There is more to it, though. The human exchange is not only a personal incentive; it becomes a very visual part of the final image. It’s almost as if it gets ingrained in the expression of the photograph. The exchange between the photographer and the photographed will indisputably make an immense visual footprint on the emotional content of the image. That is of course if there is a human exchange in the first place. For that very reason a valuable part of photographs of people will be missed out if they are captured with a longer lens – simply because the exchange will be missing. Then it becomes more about light, forms, moment and the photographers sole vision at the moment of capture. Which of course there is nothing wrong with; it just becomes a totally different kind of image. But if we want to capture that feeling of exchange between the photographer and the person being photographed, we as photographers need to get close. That’s where the wide angle lens helps, because it forces us to get close.

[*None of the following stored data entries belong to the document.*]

(* ===== verification/Sql.v ===== *)
(** * SQL tables

    The SQLite statements of packages/db as functions on tables.  A table is
    the list of its rows in rowid order; a statement's WHERE clause is a bool
    predicate on rows, in which every comparison with NULL ([None]) is false.
    Where ORDER BY leaves ties, the rows keep their rowid order. *)
From S2P Require Import Prelude.

(** Comparisons of nullable columns, [NULL] making them false. *)
Definition eq_col (o : option string) (x : string) : bool := bool_decide (o = Some x).
Definition lt_col (o : option Z) (x : Z) : bool := from_option (λ y, bool_decide (y < x)%Z) false o.
Definition le_col (o : option Z) (x : Z) : bool := from_option (λ y, bool_decide (y ≤ x)%Z) false o.
Definition is_null {A} (o : option A) : bool := match o with None => true | Some _ => false end.
Definition not_null {A} (o : option A) : bool := negb (is_null o).
(** [COALESCE(a, b)]. *)
Definition coalesce {A} (a b : option A) : option A := match a with Some _ => a | None => b end.

Section Table.
Context {R : Type}.
Implicit Types (p : R → bool) (f : R → R) (t : list R).

Definition select p t : list R := List.filter p t.
Definition get_row p t : option R := List.find p t.
Definition count_where p t : nat := length (select p t).
Definition exists_where p t : bool := existsb p t.
Definition update_where p f t : list R := (λ r, if p r then f r else r) <$> t.
(** The row [UPDATE ... RETURNING] yields to [.get()]. *)
Definition returning p f t : option R := f <$> get_row p t.
Definition delete_where p t : list R := List.filter (λ r, negb (p r)) t.
Definition insert_row (r : R) t : list R := t ++ [r].

(** ORDER BY: a stable insertion sort. *)
Fixpoint insert_by (le : R → R → bool) (x : R) (l : list R) : list R :=
  match l with
  | [] => [x]
  | y :: l' => if le x y then x :: l else y :: insert_by le x l'
  end.
Definition order_by (le : R → R → bool) (t : list R) : list R :=
  foldr (insert_by le) [] t.
(** ORDER BY ... LIMIT 1. *)
Definition first_by (le : R → R → bool) p t : option R := head (order_by le (select p t)).

Lemma select_In p t r : In r (select p t) ↔ In r t ∧ p r = true.
Proof. apply filter_In. Qed.

Lemma get_row_Some p t r : get_row p t = Some r → In r t ∧ p r = true.
Proof. apply find_some. Qed.

Lemma get_row_None p t : get_row p t = None ↔ ∀ r, In r t → p r = false.
Proof.
  split; [apply find_none|]. induction t as [|x t IH]; simpl; [done|]. intros H.
  rewrite (H x (or_introl eq_refl)). apply IH. auto.
Qed.

Lemma get_row_is_Some p t r : In r t → p r = true → is_Some (get_row p t).
Proof.
  intros Hin Hp. destruct (get_row p t) eqn:E; [done|].
  rewrite get_row_None in E. rewrite (E r Hin) in Hp. done.
Qed.

Lemma count_where_pos p t : 0 < count_where p t ↔ ∃ r, In r t ∧ p r = true.
Proof.
  unfold count_where. split.
  - destruct (select p t) as [|r l] eqn:E; simpl; [lia|]. intros _. exists r.
    apply select_In. rewrite E. by left.
  - intros (r & Hr & Hp). assert (In r (select p t)) as H by (by apply select_In).
    destruct (select p t); [done|simpl; lia].
Qed.

Lemma count_where_0 p t : count_where p t = 0 ↔ ∀ r, In r t → p r = false.
Proof.
  split.
  - intros H r Hr. destruct (p r) eqn:E; [|done].
    assert (0 < count_where p t) by (apply count_where_pos; eauto). lia.
  - intros H. destruct (decide (0 < count_where p t)) as [(r & Hr & Hp)%count_where_pos|]; [|lia].
    rewrite H in Hp; done.
Qed.

Lemma exists_where_true p t : exists_where p t = true ↔ ∃ r, In r t ∧ p r = true.
Proof. apply existsb_exists. Qed.

Lemma exists_where_false p t : exists_where p t = false ↔ ∀ r, In r t → p r = false.
Proof.
  split.
  - intros H r Hr. destruct (p r) eqn:E; [|done].
    assert (exists_where p t = true) by (apply exists_where_true; eauto). congruence.
  - intros H. destruct (exists_where p t) eqn:E; [|done].
    apply exists_where_true in E as (r & Hr & Hp). rewrite H in Hp; done.
Qed.

Lemma update_where_In p f t r :
  In r (update_where p f t) ↔ ∃ r0, In r0 t ∧ r = if p r0 then f r0 else r0.
Proof.
  unfold update_where. rewrite <-!list_elem_of_In, list_elem_of_fmap.
  setoid_rewrite <-list_elem_of_In. naive_solver.
Qed.

Lemma update_where_length p f t : length (update_where p f t) = length t.
Proof. apply length_fmap. Qed.

Lemma update_where_Forall (P : R → Prop) p f t :
  Forall P t → (∀ r, P r → p r = true → P (f r)) → Forall P (update_where p f t).
Proof.
  intros Ht Hf. apply Forall_fmap. eapply Forall_impl; [done|].
  intros r Hr; simpl. destruct (p r) eqn:E; auto.
Qed.

Lemma delete_where_In p t r : In r (delete_where p t) ↔ In r t ∧ p r = false.
Proof. unfold delete_where. rewrite filter_In. destruct (p r); naive_solver. Qed.

Lemma delete_where_Forall (P : R → Prop) p t : Forall P t → Forall P (delete_where p t).
Proof.
  rewrite !Forall_forall. intros H r Hr. apply H.
  rewrite list_elem_of_In in *. by apply delete_where_In in Hr as [? _].
Qed.

Lemma insert_row_In r0 t r : In r (insert_row r0 t) ↔ In r t ∨ r = r0.
Proof. unfold insert_row. rewrite in_app_iff. simpl. naive_solver. Qed.

Lemma insert_row_Forall (P : R → Prop) r t : Forall P t → P r → Forall P (insert_row r t).
Proof. intros. apply Forall_app; auto. Qed.

Lemma Forall_In (P : R → Prop) t r : Forall P t → In r t → P r.
Proof. rewrite Forall_forall. intros H Hr. apply H. by apply list_elem_of_In. Qed.

Lemma update_where_none p f t : get_row p t = None → update_where p f t = t.
Proof.
  rewrite get_row_None. unfold update_where. induction t as [|x t IH]; intros H; [done|].
  rewrite fmap_cons, (H x (or_introl eq_refl)). f_equal. apply IH. intros r Hr. apply H. by right.
Qed.

Lemma returning_None p f t : returning p f t = None → update_where p f t = t.
Proof. unfold returning. destruct (get_row p t) eqn:E; [done|]. intros _. by apply update_where_none. Qed.

(** ** Ordering *)
Lemma insert_by_perm le x l : insert_by le x l ≡ₚ x :: l.
Proof.
  induction l as [|y l IH]; simpl; [done|]. destruct (le x y); [done|].
  rewrite IH. apply Permutation_swap.
Qed.

Lemma order_by_perm le t : order_by le t ≡ₚ t.
Proof.
  induction t as [|x t IH]; simpl; [done|]. rewrite insert_by_perm. by apply Permutation_skip.
Qed.

Lemma order_by_In le t r : In r (order_by le t) ↔ In r t.
Proof. rewrite <-!list_elem_of_In. by rewrite order_by_perm. Qed.

Section Ordered.
Context (le : R → R → bool).
Context (le_total : ∀ x y, le x y = true ∨ le y x = true).
Context (le_trans : ∀ x y z, le x y = true → le y z = true → le x z = true).

Lemma insert_by_sorted x l :
  StronglySorted (λ a b, le a b = true) l → StronglySorted (λ a b, le a b = true) (insert_by le x l).
Proof using le_total le_trans.
  induction 1 as [|y l Hl IH Hy]; simpl; [repeat constructor|].
  destruct (le x y) eqn:E.
  - constructor; [by constructor|]. constructor; [done|].
    eapply Forall_impl; [exact Hy|]. simpl; eauto.
  - constructor; [done|]. rewrite insert_by_perm. constructor; [|done].
    destruct (le_total x y); congruence.
Qed.

Lemma order_by_sorted t : StronglySorted (λ a b, le a b = true) (order_by le t).
Proof using le_total le_trans. induction t; simpl; [constructor|]. by apply insert_by_sorted. Qed.

(** [ORDER BY ... LIMIT 1] returns a least matching row. *)
Lemma first_by_least p t r :
  first_by le p t = Some r →
  In r t ∧ p r = true ∧ ∀ r', In r' t → p r' = true → le r r' = true.
Proof using le_total le_trans.
  unfold first_by. intros H.
  pose proof (order_by_sorted (select p t)) as Hs.
  destruct (order_by le (select p t)) as [|x l] eqn:E; simplify_eq/=.
  assert (In r (select p t)) as Hr.
  { apply (order_by_In le). rewrite E. by left. }
  apply select_In in Hr as [Hr Hp]. repeat split; [done..|].
  intros r' Hr' Hp'. assert (In r' (order_by le (select p t))) as Hin.
  { apply order_by_In. by apply select_In. }
  rewrite E in Hin. inversion Hs as [|? ? _ Hall]; subst.
  destruct Hin as [<-|Hin]; [destruct (le_total r r); done|].
  by apply (Forall_In _ _ _ Hall).
Qed.
End Ordered.

Lemma first_by_In le p t r : first_by le p t = Some r → In r t ∧ p r = true.
Proof.
  unfold first_by. intros H. apply select_In. apply (order_by_In le).
  destruct (order_by le (select p t)); simplify_eq/=. by left.
Qed.

Lemma first_by_None le p t : first_by le p t = None ↔ ∀ r, In r t → p r = false.
Proof.
  unfold first_by. split.
  - intros H r Hr. destruct (p r) eqn:E; [|done].
    assert (In r (order_by le (select p t))) as Hin by (apply order_by_In, select_In; done).
    by destruct (order_by le (select p t)).
  - intros H. destruct (order_by le (select p t)) as [|x l] eqn:E; [done|].
    assert (In x (select p t)) as Hx by (apply (order_by_In le); rewrite E; by left).
    apply select_In in Hx as [Hx Hp]. by rewrite H in Hp.
Qed.
End Table.

Lemma order_by_id {R} (le : R → R → bool) t :
  StronglySorted (λ a b, le a b = true) t → order_by le t = t.
Proof.
  induction 1 as [|x t Ht IH Hx]; [done|]. simpl. rewrite IH. destruct t as [|y t]; [done|].
  simpl. inversion Hx as [|? ? Hxy]; subst. by rewrite Hxy.
Qed.

Lemma StronglySorted_filter {R} (P : R → R → Prop) (p : R → bool) t :
  StronglySorted P t → StronglySorted P (List.filter p t).
Proof.
  induction 1 as [|x t Ht IH Hx]; simpl; [constructor|]. destruct (p x); [|done].
  constructor; [done|]. apply Forall_forall. intros y Hy. rewrite Forall_forall in Hx. apply Hx.
  rewrite list_elem_of_In in *. by apply filter_In in Hy as [? _].
Qed.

This is one reason to use a wide angle lens to photograph people. Another is the wider angle itself. It places the person in its surroundings; you get a connection between the person and his or her environment, which adds depth – literally and figuratively – to the visual content. With a telephoto lens the background get squeezed out of the frame because of its narrower viewing angle. In addition; often whatever is visible of the background will be blurred because of smaller depth of field caused by photographing with a telephoto lens. This can of course be a benefit when you want to isolate the person you are photographing, but will on the other hand not reveal anything of her or his environment. It simplifies the visual language, which again can be a quality you want to utilize. But when the environment is important the wide angle lens is the right choice. A third benefit of using a wide angle lens is its manner of isolating the subject. When you move in close with a wide angle lens the person you are photographing will become the bigger visual element within the frame, while the background and whatever is in the background will become much smaller and thus relatively more insignificant. This turns the focus of the viewer to the person in front and thus isolating him or her in a more symbolic way.

When using a wide angle lens to photograph people there are a couple of things to look out for, particularly the closer you get and the wider angle you use. The wide angle lens will distort the subject in various ways. For the same reason it isolates a person against the background it will emphasize elements sticking out towards the lens. So if you photograph a person head on and very close, the nose will be much closer to the front lens than the rest of the person. The person being photographed will most likely not be very happy with the result, because the nose becomes a gigantic monolith while the rest of the face gets distorted the other way around to a narrow, stretched out head towards the background. To avoid this you will either have to back up a little of find another angle to photograph the face from. Make the person turn the face a little bit to either sides will remedy the distorted nose. Some other facial parts will still be victims of distortion of course, but that might not be visually disturbing of even very noticeable for an untrained eye. This is by the way why a telephoto lens of 80-135 millimetre (for a 35 millimetre frame) is regarded as a perfect portrait lens, since it renders the proportion of the face in the most natural way. But then of course you defy the purpose of wanting to use a wide angle lens.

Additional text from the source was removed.